START PROVIDED MATERIAL

(* ===== verification/EtLife.v ===== *)
(** * The life of a system

    The theorems about attachments, their events and the conductors of a system that is
    used by many processes at once. *)

From S2P Require Import Prelude Words CString EtTypes EtLists EtSegments EtListSpec EtStationSpec EtReadSpec.
From S2P Require Import EtConductor EtSystemInv EtConductorSpec EtDistribution EtAccess EtWaiting EtDetached EtSteps EtWaitSpec.
From S2P Require Import EtStations EtEventCalls EtCallSpec EtEventSpec EtDetachSpec EtAttachSpec EtPlaceSpec EtCreateSpec EtMoveSpec EtActivity.

(** Nobody's events are to be spared. *)
Definition nobody : Sparing := λ _, False.
(** The events of one attachment are. *)
Definition only (att : Z) : Sparing := λ o, o = att.

(** ** Steps of a system *)

Inductive step : et_system → et_system → Prop :=
  | Works y f : activity nobody f → step y (f y)
  | Attaches y d stat_id ptr st out d' :
      known_process d y → et_station_attach (set_sys d y) stat_id ptr = Ret (st, out, d') → step y (d_sys d')
  | Detaches y d att i st out d' :
      d_cleanup d ≠ 1 → known_process d y → may_leave y att = Some i →
      et_station_detach (set_sys d y) att = Ret (st, out, d') → step y (d_sys d')
  | Creates y starts allocated d name sconfig pos pp st out d' :
      vacant y → name ≠ cs "GRAND_CENTRAL" →
      et_station_create_at starts allocated (set_sys d y) (Some name) sconfig pos pp = Ret (st, out, d') → step y (d_sys d')
  | Removes y conductors d stat_id s st out d' :
      (∀ k, activity nobody (conductors k)) →
      Z.to_nat stat_id ≠ ET_GRANDCENTRAL → y_stats y !! Z.to_nat stat_id = Some s → in_use s →
      et_station_remove conductors (set_sys d y) stat_id = Ret (st, out, d') → step y (d_sys d')
  | Moves y d stat_id pos pp G1 G2 n st out d' :
      placed y (G1 ++ [Z.to_nat stat_id] :: G2) →
      EtInsertSpec.seat_of y (G1 ++ G2) (Z.to_nat stat_id) pos pp = EtInsertSpec.Before n →
      et_station_setposition (set_sys d y) stat_id pos pp = Ret (st, out, d') → step y (d_sys d').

END PROVIDED MATERIAL

*PROBLEM REQUIREMENTS*.
The records above must be printed again in full, exactly as written.

*WRITTEN RESPONSE*.
(* ===== verification/EtLife.v ===== *)
(** * The life of a system

    The theorems about attachments, their events and the conductors of a system that is
    used by many processes at once. *)

From S2P Require Import Prelude Words CString EtTypes EtLists EtSegments EtListSpec EtStationSpec EtReadSpec.
From S2P Require Import EtConductor EtSystemInv EtConductorSpec EtDistribution EtAccess EtWaiting EtDetached EtSteps EtWaitSpec.
From S2P Require Import EtStations EtEventCalls EtCallSpec EtEventSpec EtDetachSpec EtAttachSpec EtPlaceSpec EtCreateSpec EtMoveSpec EtActivity.

(** Nobody's events are to be spared. *)
Definition nobody : Sparing := λ _, False.
(** The events of one attachment are. *)
Definition only (att : Z) : Sparing := λ o, o = att.

(** ** Steps of a system *)

Inductive step : et_system → et_system → Prop :=
  | Works y f : activity nobody f → step y (f y)
  | Attaches y d stat_id ptr st out d' :
      known_process d y → et_station_attach (set_sys d y) stat_id ptr = Ret (st, out, d') → step y (d_sys d')
  | Detaches y d att i st out d' :
      d_cleanup d ≠ 1 → known_process d y → may_leave y att = Some i →
      et_station_detach (set_sys d y) att = Ret (st, out, d') → step y (d_sys d')
  | Creates y starts allocated d name sconfig pos pp st out d' :
      vacant y → name ≠ cs "GRAND_CENTRAL" →
      et_station_create_at starts allocated (set_sys d y) (Some name) sconfig pos pp = Ret (st, out, d') → step y (d_sys d')
  | Removes y conductors d stat_id s st out d' :
      (∀ k, activity nobody (conductors k)) →
      Z.to_nat stat_id ≠ ET_GRANDCENTRAL → y_stats y !! Z.to_nat stat_id = Some s → in_use s →
      et_station_remove conductors (set_sys d y) stat_id = Ret (st, out, d') → step y (d_sys d')
  | Moves y d stat_id pos pp G1 G2 n st out d' :
      placed y (G1 ++ [Z.to_nat stat_id] :: G2) →
      EtInsertSpec.seat_of y (G1 ++ G2) (Z.to_nat stat_id) pos pp = EtInsertSpec.Before n →
      et_station_setposition (set_sys d y) stat_id pos pp = Ret (st, out, d') → step y (d_sys d').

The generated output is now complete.